(** What a successful pass over a synced request leaves. *)
Lemma Reconcile_ok key w w' q :
  Reconcile key w = (Ok (), w') → under_review w key q → cached w KRequest key = view w KRequest key →
  (∃ o, view w' KRequest key = Some o ∧ content (k := KRequest) o = content (k := KRequest) q ∧
     o.(Rq_Meta).(M_Generation) = q.(Rq_Meta).(M_Generation) ∧
     o.(Rq_Status) = (reviewed (observed q) (cached w KConsole (consoleKey q))).(Rq_Status)) ∧
  ∀ level c, granted q = Some level → cached w KConsole (consoleKey q) = Some c →
    provisioned c q level (view w KUser (userKey c q)) (view w' KUser (userKey c q)).
Proof using CL KL.
  intros H Hq Hsync. destruct (Reconcile_run _ _ _ _ _ H Hq) as (r1 & w1 & Hw & Hr & Hend).
  assert (key_of (Rq_Meta q) = key) as Hkey by apply (cached_key w KRequest _ _ (proj1 Hq)).
  destruct r1 as [q'|e]; [|by destruct Hend]. destruct (Hr q' eq_refl) as [-> Hp].
  apply updateStatus_run in Hend as (Hv & _ & _ & Hst); [|done]. rewrite Hkey in *.
  assert (view w1 KRequest key = Some q) as Hq1.
  { destruct Hw as [Hu|(? & ? & ? & ? & _ & _ & _ & He & _)].
    - rewrite (untouched_lookup w w1) by done. rewrite <-Hsync. apply Hq.
    - rewrite He by (by left). rewrite <-Hsync. apply Hq. }
  destruct (Hst eq_refl q Hq1 eq_refl) as (o & Ho & Hs & Hcont & Hg). split.
  - by exists o.
  - intros level c Hgr Hc. rewrite Hv by (by left). by apply (Hp _ level c).
Qed.

Lemma reviewed_conditions q console :
  condition AccessRequestConditionDecided (reviewed q console).(Rq_Status).(Rq_Conditions) =
    Some (condition_of q AccessRequestConditionDecided (decision q)) ∧
  condition AccessRequestConditionUserReady (reviewed q console).(Rq_Status).(Rq_Conditions) =
    Some (condition_of q AccessRequestConditionUserReady (user_verdict q console)).
Proof using KL.
  change (Rq_Conditions (Rq_Status (reviewed q console))) with
    (SetStatusCondition (SetStatusCondition (statusConditions q).1
      (condition_of q AccessRequestConditionDecided (decision q)))
      (condition_of q AccessRequestConditionUserReady (user_verdict q console))).
  split; [rewrite SetStatusCondition_other by done|];
    apply (SetStatusCondition_set _ (condition_of _ _ _)).
Qed.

------------------------

How to complete this task — Can you write out the lines above, from the first one through the one containing "o.(Rq_Status) = (reviewed", exactly as they appear and nothing more?

Result —
(** What a successful pass over a synced request leaves. *)
Lemma Reconcile_ok key w w' q :
  Reconcile key w = (Ok (), w') → under_review w key q → cached w KRequest key = view w KRequest key →
  (∃ o, view w' KRequest key = Some o ∧ content (k := KRequest) o = content (k := KRequest) q ∧
     o.(Rq_Meta).(M_Generation) = q.(Rq_Meta).(M_Generation) ∧
     o.(Rq_Status) = (reviewed (observed q) (cached w KConsole (consoleKey q))).(Rq_Status)) ∧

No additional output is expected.